This critical edition delivers a unique and comprehensive collection of the works of Ktunaxa-Secwepemc writer and educator Vera Manuel, daughter of prominent Indigenous leaders Marceline Paul and George Manuel. A vibrant force in the burgeoning Indigenous theatre scene, Vera was at the forefront of residential school writing and did groundbreaking work as a dramatherapist and healer. Long before mainstream Canada understood and discussed the impact and devastating legacy of Canada’s Indian residential schools, Vera Manuel wrote about it as part of her personal and community healing. She became a grassroots leader addressing the need to bring to light the stories of survivors, their journeys of healing, and the therapeutic value of writing and performing arts.
A collaboration by four Indigenous writers and scholars steeped in values of Indigenous ethics and editing practices, the volume features Manuel’s most famous play, Strength of Indian Women—first performed in 1992 and still one of the most important literary works to deal with the trauma of residential schools—along with an assemblage of plays, written between the late 1980s until Manuel’s untimely passing in 2010, that were performed but never before published.
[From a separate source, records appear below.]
Lemma ref_sign_then_verify (k : @PKey platform) d m s :
  pkey_sign k d m = Some s -> pkey_verify (pkey_public k) d m s = true.
Proof.
  cbn. unfold r_sign, r_verify.
  destruct (String.eqb d "sha1"); [|discriminate].
  intros H. inversion H; subst; clear H.
  now rewrite !Z.eqb_refl.
Qed.

Lemma ref_readable_exists (fs : @FS platform) p d :
  fs_open_r fs p = Some d -> path_exists fs p = true.
Proof.
  cbn. unfold r_open_r, r_path_exists. now intros ->.
Qed.

Lemma ref_generated_bits t bits (e : @Entropy platform) k e' :
  pkey_generate t bits e = (Some k, e') -> pkey_bits k = bits.
Proof.
  cbn. unfold r_generate. destruct (Z.ltb e 0); [discriminate|].
  intros H. now inversion H.
Qed.

Lemma ref_randint_in_range lo hi (s : @RandState platform) :
  lo <= hi -> lo <= fst (randint lo hi s) <= hi.
Proof.
  cbn. unfold r_randint. destruct s as [|x s0]; cbn; lia.
Qed.

Lemma ref_mkdir_exists (fs : @FS platform) p fs' :
  fs_mkdir fs p = Some fs' -> path_exists fs' p = true.
Proof.
  cbn. unfold r_mkdir. destruct (_ || _); [discriminate|].
  intros H. inversion H; subst; clear H.
  unfold r_path_exists, r_is_dir. cbn. rewrite String.eqb_refl.
  now destruct (r_lookup p (files fs)).
Qed.

Lemma ref_load_certificate_first
    (c : X509 (@PubKey platform) (@Bytes platform)) rest :
  load_certificate (bytes_app (dump_certificate c) rest) = Some c.
Proof. reflexivity. Qed.

Lemma ref_load_privatekey_skips_cert
    (c : X509 (@PubKey platform) (@Bytes platform)) rest :
  load_privatekey (bytes_app (dump_certificate c) rest) = load_privatekey rest.
Proof. reflexivity. Qed.

Lemma ref_clock_monotone (c : @Clock platform) :
  fst (clock_time c) <= fst (clock_time (snd (clock_time c))).
Proof. cbn. lia. Qed.

Lemma r_lookup_remove p q l :
  String.eqb q p = false -> r_lookup q (r_remove p l) = r_lookup q l.
Proof.
  intros Hne. induction l as [|[k d] l IH]; cbn; [reflexivity|].
  destruct (String.eqb p k) eqn:Hpk.
  - apply String.eqb_eq in Hpk. subst k. now rewrite Hne.
  - cbn. now rewrite IH.
Qed.

Lemma r_lookup_alter f p q l :
  is_Some (r_lookup q l) -> is_Some (r_lookup q (r_alter f p l)).
Proof.
  induction l as [|[k d] l IH]; cbn; [trivial|].
  destruct (String.eqb p k) eqn:Hpk; cbn.
  - destruct (String.eqb q k); eauto.
  - destruct (String.eqb q k); eauto.
Qed.

Lemma r_path_exists_lookup (fs fs' : RFS) q :
  dirs fs' = dirs fs ->
  (is_Some (r_lookup q (files fs)) -> is_Some (r_lookup q (files fs'))) ->
  r_path_exists fs q = true -> r_path_exists fs' q = true.
Proof.
  unfold r_path_exists, r_is_dir. intros Hd Hf.
  destruct (r_lookup q (files fs)) as [d|].
  - intros _. destruct Hf as [d' ->]; eauto.
  - intros H. rewrite Hd. now destruct (r_lookup q (files fs')).
Qed.

Lemma ref_open_w_keeps (fs : @FS platform) p fs' q :
  fs_open_w fs p = Some fs' -> path_exists fs q = true -> path_exists fs' q = true.
Proof.
  cbn. unfold r_open_w. destruct (_ || _); [discriminate|].
  intros H. inversion H; subst; clear H.
  apply r_path_exists_lookup; [reflexivity|]. cbn.
  destruct (String.eqb q p) eqn:Hqp; [eauto|].
  now rewrite r_lookup_remove.
Qed.

Lemma ref_append_keeps (fs : @FS platform) p b q :
  path_exists fs q = true -> path_exists (fs_append fs p b) q = true.
Proof.
  cbn. unfold r_append.
  apply r_path_exists_lookup; [reflexivity|]. cbn. apply r_lookup_alter.
Qed.

Lemma ref_mkdir_keeps (fs : @FS platform) p fs' q :
  fs_mkdir fs p = Some fs' -> path_exists fs q = true -> path_exists fs' q = true.
Proof.
  cbn. unfold r_mkdir. destruct (_ || _); [discriminate|].
  intros H. inversion H; subst; clear H.
  unfold r_path_exists, r_is_dir. cbn.
  destruct (r_lookup q (files fs)); [trivial|].
  intros ->. apply orb_true_r.
Qed.

Lemma ref_write_fails_keeps (fs : @FS platform) p b fs' q :
  fs_write_fails fs p b = Some fs' ->
  path_exists fs q = true -> path_exists fs' q = true.
Proof.
  cbn. unfold r_write_fails. destruct (disk_full fs); [|discriminate].
  intros H. now inversion H.
Qed.

Lemma ref_generated_keys_differ t1 bits1 t2 bits2
    (e : @Entropy platform) k1 e1 k2 e2 :
  pkey_generate t1 bits1 e = (Some k1, e1) ->
  pkey_generate t2 bits2 e1 = (Some k2, e2) ->
  pkey_public k1 <> pkey_public k2.
Proof.
  cbn. unfold r_generate.
  destruct (Z.ltb e 0); [discriminate|]. intros H1.
  destruct (Z.ltb e1 0); [discriminate|]. intros H2.
  inversion H1; subst. inversion H2; subst. cbn. lia.
Qed.

End RefFacts.

(** ** The guarantees at work on the reference platform *)

Module Witness.
Import Ref RefFacts.
(** * Self-adaptive MQTT publisher: broker registry, score model,
      offline queue and session manager

    A shallow embedding of [broker_list_manager.{h,cpp}], [score_weights.h]
    and [mqtt_manager.{h,cpp}] of the self_adaptive_publisher example.

    Conventions of the embedding:
    - a C++ [double] is an exact rational ([Q]); comparisons and the
      [std::max]/[std::min] selections are written out as the library
      defines them, rounding is not modelled;
    - [int] is [Z], [size_t] is [nat] (the code never decrements it at 0);
    - [std::chrono::steady_clock::now()] is a timestamp handed in by the
      caller;
    - [std::vector<std::shared_ptr<BrokerInfo>>] is a [list BrokerInfo]
      that is rewritten in place where the code mutates through the pointer;
    - mutexes are not modelled: every operation runs to completion. *)

From Stdlib Require Import Ascii String List Bool Arith ZArith QArith Qminmax Lia Lqa.
Import ListNotations.

Local Open Scope nat_scope.

(** ** score_weights.h *)

(** The fields [latency], [bandwidth] and [connection] of the struct carry
    the prefix [w_] here, since [BrokerInfo] has fields of the same names. *)
Record ScoreWeights : Type := mkScoreWeights {
  w_latency : Q;
  w_bandwidth : Q;
  w_connection : Q
}.

Definition CATEGORY_WEIGHTS : list (string * ScoreWeights) :=
  [ ("sensor"%string,    mkScoreWeights (6#10) (2#10) (2#10));
    ("camera"%string,    mkScoreWeights (2#10) (6#10) (2#10));
    ("meter"%string,     mkScoreWeights (6#10) (2#10) (2#10));
    ("light"%string,     mkScoreWeights (6#10) (2#10) (2#10));
    ("appliance"%string, mkScoreWeights (6#10) (2#10) (2#10));
    ("wearable"%string,  mkScoreWeights (3#10) (4#10) (3#10));
    ("beacon"%string,    mkScoreWeights (6#10) (2#10) (2#10));
    ("traffic"%string,   mkScoreWeights (4#10) (2#10) (4#10));
    ("drone"%string,     mkScoreWeights (3#10) (5#10) (2#10));
    ("rfid"%string,      mkScoreWeights (3#10) (2#10) (5#10));
    ("signage"%string,   mkScoreWeights (2#10) (6#10) (2#10)) ].

(** [std::map::count] / [std::map::at] on the table. *)
Fixpoint map_at (tbl : list (string * ScoreWeights)) (k : string)
  : option ScoreWeights :=
  match tbl with
  | [] => None
  | (k', w) :: rest => if String.eqb k' k then Some w else map_at rest k
  end.

Definition sensor_weights : ScoreWeights := mkScoreWeights (6#10) (2#10) (2#10).

(** [CATEGORY_WEIGHTS.count(category_) ? CATEGORY_WEIGHTS.at(category_)
                                       : CATEGORY_WEIGHTS.at("sensor")] *)
Definition category_weights (category : string) : ScoreWeights :=
  match map_at CATEGORY_WEIGHTS category with
  | Some w => w
  | None =>
      match map_at CATEGORY_WEIGHTS "sensor" with
      | Some w => w
      | None => sensor_weights
      end
  end.

(** ** BrokerInfo *)

Definition time_point := nat.

Record BrokerInfo : Type := mkBrokerInfo {
  uri : string;
  latency : Q;
  bandwidth : Q;
  connection_count : Z;
  score : Q;
  is_available : bool;
  last_check : time_point
}.

(** [BrokerInfo::BrokerInfo(broker_uri)] *)
Definition new_BrokerInfo (broker_uri : string) (now : time_point) : BrokerInfo :=
  mkBrokerInfo broker_uri 0 0 0%Z 0 true now.

(** [a < b] on doubles. *)
Definition Qltb (a b : Q) : bool := negb (Qle_bool b a).

(** [std::max(a, b)] is [(a < b) ? b : a]; [std::min(a, b)] is
    [(b < a) ? b : a]. *)
Definition std_max (a b : Q) : Q := if Qltb a b then b else a.
Definition std_min (a b : Q) : Q := if Qltb b a then b else a.

Definition LATENCY_BASELINE : Q := 100.
Definition BANDWIDTH_BASELINE : Q := 1000000.
Definition CONNECTION_BASELINE : Z := 100.

Definition latency_score (b : BrokerInfo) : Q :=
  if Qltb 0 (latency b)
  then std_max 0 (1 - latency b / LATENCY_BASELINE)
  else 0.

Definition bandwidth_score (b : BrokerInfo) : Q :=
  if Qltb 0 (bandwidth b)
  then std_min 1 (bandwidth b / BANDWIDTH_BASELINE)
  else 0.

Definition connection_score (b : BrokerInfo) : Q :=
  if (0 <? connection_count b)%Z
  then std_max 0 (1 - inject_Z (connection_count b) / inject_Z CONNECTION_BASELINE)
  else 0.

Definition set_score (b : BrokerInfo) (s : Q) : BrokerInfo :=
  mkBrokerInfo (uri b) (latency b) (bandwidth b) (connection_count b)
               s (is_available b) (last_check b).

Definition set_available (b : BrokerInfo) (a : bool) : BrokerInfo :=
  mkBrokerInfo (uri b) (latency b) (bandwidth b) (connection_count b)
               (score b) a (last_check b).

(** [BrokerInfo::update_score(weights)] *)
Definition update_score (weights : ScoreWeights) (b : BrokerInfo) : BrokerInfo :=
  let s := (latency_score b * w_latency weights
            + bandwidth_score b * w_bandwidth weights
            + connection_score b * w_connection weights)%Q in
  if is_available b then set_score b s else set_score b 0.

(** ** BrokerListManager *)

Record BrokerListManager : Type := mkBrokerListManager {
  brokers_ : list BrokerInfo;
  current_broker_index_ : nat;
  category_ : string
}.

(** [BrokerListManager::BrokerListManager(category)] *)
Definition new_BrokerListManager (category : string) : BrokerListManager :=
  mkBrokerListManager [] 0 category.

Definition has_uri (u : string) (b : BrokerInfo) : bool := String.eqb (uri b) u.

(** [add_broker]: return early when the URI is registered, else
    [push_back]; the index is reset when the vector now has one element. *)
Definition add_broker (u : string) (now : time_point) (m : BrokerListManager)
  : BrokerListManager :=
  if existsb (has_uri u) (brokers_ m) then m
  else
    let bs := brokers_ m ++ [new_BrokerInfo u now] in
    mkBrokerListManager bs
      (if length bs =? 1 then 0 else current_broker_index_ m)
      (category_ m).

(** [std::find_if] followed by [std::distance]: position of the first
    record with the URI. *)
Fixpoint find_index (u : string) (bs : list BrokerInfo) : option nat :=
  match bs with
  | [] => None
  | b :: rest =>
      if has_uri u b then Some 0
      else match find_index u rest with
           | Some i => Some (S i)
           | None => None
           end
  end.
The volume also includes three previously unpublished short stories written in 1988, poetry written over three decades in a variety of venues, and a 1987 college essay that draws on family and community interviews on the effects of residential schools.
"This book, as with other examples of Indigenous truth-telling, is in and of itself an act of powerful resistance, healing and resilience, ensuring that the experiences and knowledge of Vera Manuel's people are shared and remembered, and allowing space for wellbeing and the healing of historical traumas to take root."
"Consistently, the reader meets individuals who are seeking and sometimes finding a way out of the intergenerational trauma that residential schools and genocidal colonialism have wreaked. Recurring themes and even recurring memories within the five plays and four stories emphasize these impacts, never allowing the reader to lose sight of what transpired in so many Indigenous peoples’ lives over the decades since Europeans took possession of their territories. From early days with grandparents on the land to the force of religion, enacted often violently by priests and nuns within the schools, and from the subsequent painful and often abusive relationships within families to the healing power of speaking truth, the emotions are palpable, the words forceful."
“Bespeaks a profound ethical engagement as it foregrounds responsibility, collectiveness, and the need to grieve losses and honour survivors through creative acts of witnessing.”
"With this edition, the editors of Honouring the Strength of Indian Women are ensuring that Vera Manuel's voice will be heard in all its fullness, range, and power for generations to come and beyond. It's evident that Vera Manuel was ahead of her time in reckoning with the history of injustice that Indigenous people have faced in this land since the arrival of the Europeans. She confronts this history fearlessly but with such compassion and wisdom arising from the richness of Indigenous knowledge and ways that we can find within her vision our own individual duty and responsibility to the past."